Short story by Flannery O'Connor
LanguageEnglish
GenreRealism
Publication
Published inEverything That Rises Must Converge
Publication typesingle author anthology
Publication date1965
Publication placeUnited States

"Everything That Rises Must Converge" is a short story by Flannery O'Connor. It was originally published in 1961 and republished in 1965 as the namesake story of O'Connor's second and final short story collection. The story won O'Connor her second O. Henry Award in 1963 for the year’s best American short story. In the story, an arrogant and depressed young man stews over his mother's antiquated views about race and fixation on her family's financial decline.

"Everything That Rises Must Converge" lacks the fantastical elements of O'Connor's usual Southern Gothic style, and is one of her only works about the American Civil Rights Movement. The story illustrates O'Connor's concern about the decline of Southern etiquette among both white and black Southerners, and the potential consequences of that decline for race relations in the American South. O'Connor was a Roman Catholic, and the title of the story references an epigram by Catholic Jesuit philosopher Pierre Teilhard de Chardin, who believed that people from all backgrounds would rise in Christian virtue, and in doing so grow more similar to each other.

Flannery O'Connor rarely wrote fiction about the Civil Rights Movement, and "Everything That Rises Must Converge" may be the lone exception. The plotline about the integration of the local bus system was inspired by the Montgomery bus boycott of 1955–56. O'Connor's personal correspondence reveals that she did follow the movement's progress. For example, she predicted that the State of Georgia would not be able to shut down the University of Georgia and Georgia Tech to prevent their integration because "people will realize that this means no more collegiate football". She preferred the approach John F. Kennedy took during his early years as President, which was later characterized as cautious towards reform.[1]

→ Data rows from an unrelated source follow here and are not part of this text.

Lemma ranges_split ns np st :
  ranges_ok (mkMeta ns (u64 (next_region_id_ m + 1)) np st regions'
    (<[k := region_id right]> (<[start_key left := region_id left]>
      (regions_by_start_key_ m)))).
Proof.
  pose proof Hm as [Hpos Hid Hindex Hstart Hdisj Hcover].
  pose proof split_new_id as Hne. rewrite u64_small by lia.
  pose proof Hk as [Hc Hks]%split_key_ok_spec. apply ContainsKey_spec in Hc.
  split; simpl; [lia|..].
  - intros i x [[-> ->] | [[-> ->] | [Hi Hx]]]%split_regions.
    + rewrite Hri. split; [done | lia].
    + rewrite Hli. destruct (Hid _ _ Hr) as (_&?&?). split; [done | lia].
    + destruct (Hid _ _ Hx) as (->&?&?). split; [done | lia].
  - intros key id. rewrite !lookup_insert_Some. split.
    + intros [[<- <-] | [Hkk [[<- <-] | [Hkr Hx]]]].
      * exists right. split; [|done]. apply split_regions. by left.
      * exists left. split; [|done]. apply split_regions. right. by left.
      * apply Hindex in Hx as (x & Hx & Hxs). exists x. split; [|done].
        apply split_regions. right. right. split; [|done]. intros ->. congruence.
    + intros (x & [[-> ->] | [[-> ->] | [Hi Hx]]]%split_regions & Hxs).
      * left. by rewrite <-Hxs.
      * right. split; [intros <-; apply Hks; by rewrite <-Hxs, Hls|]. left. by rewrite Hxs.
      * right. split.
        { intros <-. apply Hi. eapply Hdisj; [exact Hx | exact Hr | | exact Hc].
          rewrite <-Hxs. by eapply Hstart. }
        right. split; [|apply Hindex; by exists x].
        intros Heq. apply Hi. eapply Hdisj; [exact Hx | exact Hr | |by eapply Hstart].
        rewrite <-Hls, Heq, <-Hxs. by eapply Hstart.
  - intros id x [[-> ->] | [[-> ->] | [Hi Hx]]]%split_regions; [| |by eapply Hstart].
    + rewrite Hrs, Hre. split; [apply leb_refl | apply Hc].
    + rewrite Hls, Hle. split; [apply leb_refl|]. right.
      destruct (String.leb k (start_key r)) eqn:E; [|done].
      exfalso. apply Hks. apply leb_antisym; [done | apply Hc].
  - intros i j r1 r2 key H1 H2 Hin1 Hin2.
    destruct (split_inside _ _ _ H1 Hin1) as (i' & y1 & Hy1 & Hiny1 & Hi).
    destruct (split_inside _ _ _ H2 Hin2) as (j' & y2 & Hy2 & Hiny2 & Hj).
    pose proof (Hdisj _ _ _ _ _ Hy1 Hy2 Hiny1 Hiny2) as ->.
    apply split_regions in H1, H2.
    destruct H1 as [[-> ->] | [[-> ->] | [Hi1 Hx1]]], H2 as [[-> ->] | [[-> ->] | [Hi2 Hx2]]];
      try done; try (exfalso; by eapply split_halves_disjoint);
      destruct Hi as [? | [? ?]], Hj as [? | [? ?]]; pose proof split_fresh; congruence.
  - intros key _. destruct (Hcover key) as (i & x & Hx & Hin).
    { intros Hemp. by rewrite Hemp, lookup_empty in Hr. }
    destruct (decide (i = region_id r)) as [-> | Hi].
    + rewrite Hr in Hx. injection Hx as <-. apply split_halves in Hin as [Hin | Hin].
      * exists (region_id r), left. split; [|done]. apply split_regions. right. by left.
      * exists (region_id right), right. split; [|done]. apply split_regions. by left.
    + exists i, x. split; [|done]. apply split_regions. right. by right.
Qed.
End split.
(** A change of members or leader of one region. *)
Lemma change_member_serves k m g r op f d :
  serves (S k) m g → disk_ok d → r ∈ mc_regions m → (∀ r, same_range r (f r)) →
  (∀ c X, mc_clusters m !! region_id r = Some c →
    implements (S k) c (mkRegionSpec (shard r g) X) → op_ok op (mkRegionSpec (shard r g) X)) →
  (∀ sp, contents (spec_step op sp) = contents sp) →
  ∃ d' m', change_member (region_id r) (do_op op) f (d, m) = (Ok tt, (d', m')) ∧ disk_ok d' ∧
    serves k m' g.
Proof.
  intros Hs Hd Hr Hf Hok Hsp. destruct (region_step k m g r op g d)
    as (d1 & m1 & Hrun & Hd1 & Hregs & Hdir & Hs1); try done.
  { apply Hs. }
  pose proof (PersistRegionCatalog_run d1
    (set_regions (change_region (region_id r) f (mc_regions m1)) m1) (sv_dir _ _ _ Hs1) Hd1) as Hrun2.
  do 2 eexists. split_and!; [| |by apply serves_relabel]; [|by apply disk_ok_set_files].
  unfold change_member, the_multi, FindRegionCluster. run. cbn [snd].
  destruct (sv_regions _ _ _ Hs r Hr) as (c & X & -> & _). rewrite decide_False by done.
  run_call ltac:(exact Hrun). unfold update_multi. run. cbn [fst snd]. exact Hrun2.
Qed.

Lemma TransferLeader_serves k m g r p d :
  serves (S k) m g → disk_ok d → r ∈ mc_regions m → member m (region_id r) p →
  ∃ d' m', TransferLeader (region_id r) p (d, m) = (Ok tt, (d', m')) ∧ disk_ok d' ∧ serves k m' g.
Proof.
  intros Hs Hd Hr (c & Hc & Hp). apply (change_member_serves k m g r (DoTransfer p)); try done.
  intros c' X Hc' (t & log & _ & Hm & _). rewrite Hc in Hc'. injection Hc' as <-. by apply Hm.
Qed.

Lemma RemovePeer_serves k m g r p d :
  serves (S k) m g → disk_ok d → r ∈ mc_regions m → removable m (region_id r) p →
  ∃ d' m', RemovePeer (region_id r) p (d, m) = (Ok tt, (d', m')) ∧ disk_ok d' ∧ serves k m' g.
Proof.
  intros Hs Hd Hr (c & Hc & Hp & Hlen).
  apply (change_member_serves k m g r (DoRemove p)); try done.
  intros c' X Hc' (t & log & Hsync & Hm & _). rewrite Hc in Hc'. injection Hc' as <-.
  split; [by apply Hm|]. cbn [members] in *. by rewrite (members_length c) by (done || apply Hsync).
Qed.

(** ** Splits *)

(** The records of the upper half, as exported from the leader's engine. *)
Lemma export_records all data a b :
  user_part all = data → unreserved data →
  let l := filter (λ kv, reserved_key kv.1 = false) (entries (in_rangeb a b) all) in
  NoDup l.*1 ∧ ∀ k v, (k, v) ∈ l ↔ data !! k = Some v ∧ in_rangeb a b k = true.
Proof.
  intros Hd Hun l. assert (∀ k v, (k, v) ∈ l ↔ data !! k = Some v ∧ in_rangeb a b k = true) as Hl.
  { intros k v. unfold l. rewrite list_elem_of_filter, elem_of_entries. cbn [fst]. rewrite <-Hd.
    split.
    - intros (Hk & Hin & Hv). split; [|done]. apply map_lookup_filter_Some. split; [done|].
      by apply unreserved_user.
    - intros [Hv Hin]. rewrite <-Hd in Hun. split; [by eapply Hun|]. split; [done|].
      by apply map_lookup_filter_Some in Hv as [? _]. }
  split; [|done]. apply NoDup_fmap_2_strong;
    [|apply list.NoDup_filter, (NoDup_fmap_1 fst), entries_nodup].
  intros [k1 v1] [k2 v2] H1 H2 Hk. cbn in Hk. subst k2. apply Hl in H1, H2.
  destruct H1, H2. congruence.
Qed.

Lemma in_rangeb_spec a b k : in_rangeb a b k = true ↔ in_range a b k.
Proof.
  unfold in_rangeb, in_range.
  by rewrite ltb_leb, andb_true_iff, orb_true_iff, bool_decide_eq_true, negb_true_iff.
Qed.

Lemma next_free_above rs r :
  (∀ x, x ∈ rs → (region_id x + 1 < two64)%N) → r ∈ rs →
  (region_id r < next_free_region_id rs)%N.
Proof.
  intros Hb Hr. unfold next_free_region_id.
  assert (∀ l next, (∀ x, x ∈ l → (region_id x + 1 < two64)%N) →
    (next <= foldl (λ next r, N.max next (u64 (region_id r + 1))) next l)%N ∧
    ∀ x, x ∈ l → (region_id x < foldl (λ next r, N.max next (u64 (region_id r + 1))) next l)%N)
    as Hfold.
  { induction l as [|x l IH]; intros next Hl; cbn [foldl].
    { split; [done|]. by intros x ?%elem_of_nil. }
    pose proof (Hl x (list_elem_of_here _ _)) as Hx.
    destruct (IH (N.max next (u64 (region_id x + 1)))) as [Hle Hall].
    { intros y Hy. by apply Hl, list_elem_of_further. }
    rewrite u64_small in * by done. split; [lia|].
    intros y [-> | Hy]%elem_of_cons; [lia | by apply Hall]. }
  by apply Hfold.
Qed.

Lemma export_run k m g r c X a b d :
  serves k m g → r ∈ mc_regions m → mc_clusters m !! region_id r = Some c →
  implements k c (mkRegionSpec (shard r g) X) →
  ∃ l, on_cluster (region_id r) (ExportRangeFromLeader a b) (d, m) = (Ok l, (d, m)) ∧
    let l' := filter (λ kv, reserved_key kv.1 = false) l in
    NoDup l'.*1 ∧ ∀ key v, (key, v) ∈ l' ↔ shard r g !! key = Some v ∧ in_range a b key.
Proof.
  intros Hs Hr Hc (t & log & Hsync & _). cbn [contents] in Hsync.
  destruct (leader_index _ _ _ _ Hsync) as (i & s & Hi & Hst).
  exists (entries (in_rangeb a b) (data_ (engine_ s))). split.
  - assert (set_clusters (<[region_id r := c]> (mc_clusters m)) m = m) as Hm
      by (rewrite insert_id by done; by destruct m).
    rewrite <-Hm at 2. eapply on_cluster_run; [exact Hc|].
    unfold ExportRangeFromLeader, the_cluster. run. cbn [snd]. rewrite Hi.
    rewrite (at_store_run i _ d c s _ d s Hst (ScanRange_run a b d s)).
    rewrite list_insert_id by done. by destruct c.
  - pose proof (export_records (data_ (engine_ s)) (shard r g) a b
      (in_sync_data _ _ _ _ _ _ Hsync Hst)) as Hl.
    destruct Hl as [Hnd Hin].
    { intros key v Hv. rewrite shard_lookup in Hv. destruct (ContainsKey r key); [|done].
      by eapply (sv_contents _ _ _ Hs). }
    split; [exact Hnd|]. intros key v. by rewrite Hin, in_rangeb_spec.
Qed.

Lemma apply_migrated_deletes l data key :
  apply_batch data ((λ kv : string * string, mkMutation kDelete kv.1 "") <$> l) !! key =
  if decide (key ∈ l.*1) then None else data !! key.
Proof. rewrite <-apply_deletes. by rewrite <-list_fmap_compose. Qed.
Lemma SplitRegion_stored k d m g r sk :
  stored (S k) (d, m) g → r ∈ mc_regions m → split_allowed m g r sk →
  (N.of_nat (length (mc_regions m)) + 1 < two64)%N → (N.of_nat k + 2 < two64)%N →
  ∃ halves w', SplitRegion (region_id r) sk (d, m) = (Ok halves, w') ∧ stored k w' g.
Proof.
  intros Hst Hr (Hk & Hsize & Hids) Hroom Hbudget. pose proof Hst as [Hs Hd Hregs _ Hw _ Hn].
  cbn [fst snd] in *. pose proof Hs as [Hp _ Hun Hcount].
  destruct (find_region_ok _ _ Hp Hr) as (i & Hfind & Hi).
  set (rid := next_free_region_id (mc_regions m)).
  assert (∀ x, x ∈ mc_regions m → (region_id x < rid)%N) as Hrid by (intros x Hx; by apply next_free_above).
  pose proof (next_free_fits _ Hids) as Hridw. fold rid in Hridw.
  destruct (halves_on_disk k d m g r sk rid) as
    (d1 & rc & l & d2 & rc' & d3 & c' & Hboot & Hexp & Hput & Hdel & Hright & Hleft & Ht2 & Ht3);
    [done..|by intros Heq; specialize (Hrid r Hr); lia|done|].
  set (m' := mkMulti (<[i := left_half r sk]> (mc_regions m) ++ [right_half r sk rid])
    (<[rid := rc']> (<[region_id r := c']> (mc_clusters m))) (mc_data_dir m) (mc_store_count m)).
  destruct (stored_persist k d3 m' g) as (d4 & Hpersist & Hst4); cbn [m' mc_regions mc_clusters mc_data_dir mc_store_count].
  - eapply serves_split; [exact Hs|exact Hi|exact Hk|exact Hrid|by eapply region_lasts_implements..].
  - by apply Ht3, Ht2.
  - intros x [-> | [-> | [Hx Hne]]]%split_table_in; [| | |done|done].
    + exists rc'. by rewrite lookup_insert_eq.
    + exists c'. cbn [left_half region_id]. rewrite lookup_insert_ne by (specialize (Hrid r Hr); lia).
      by rewrite lookup_insert_eq.
    + destruct (Hregs x Hx) as (cx & Hcx & Hlx). exists cx.
      assert (region_id x ≠ region_id r) as Hxr by (intros Heq; apply Hne; by eapply same_id).
      assert (region_id x ≠ rid) as Hxrid by (specialize (Hrid x Hx); lia).
      rewrite !lookup_insert_ne by congruence. split; [done|].
      eapply region_lasts_apart; [exact Ht3|done|]. eapply region_lasts_apart; [exact Ht2|done|].
      by apply region_lasts_less.
  - rewrite list.Forall_forall in Hw. apply list.Forall_app. split.
    + apply list.Forall_insert; [by apply list.Forall_forall|]. by apply left_half_ok, Hw.
    + apply list.Forall_singleton, right_half_ok; [by apply Hw|done].
  - rewrite length_app, length_insert. cbn [length]. lia.
  - done.
  - exists (left_half r sk, right_half r sk rid), (d4, m'). split; [|exact Hst4].
    unfold SplitRegion, the_multi, FindRegionCluster. run. cbn [snd]. rewrite Hfind, Hk. cbn [negb].
    destruct (Hregs r Hr) as (c & -> & _). rewrite decide_False by done. fold rid.
    run_call ltac:(exact Hboot). run_call ltac:(exact Hexp). run_call ltac:(exact Hput).
    run_call ltac:(exact Hdel). unfold update_multi. run. cbn [fst snd]. by run_call ltac:(exact Hpersist).
Qed.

The title "Everything That Rises Must Converge" refers to a work by the French philosopher Pierre Teilhard de Chardin titled the "Omega Point":[2] "Remain true to yourself, but move ever upward toward greater consciousness and greater love! At the summit you will find yourselves united with all those who, from every direction, have made the same ascent. For everything that rises must converge."[3] O'Connor may have learned about Teilhard de Chardin from her publisher, Robert Giroux, who had gifted her an anthology of his work several years earlier.[4]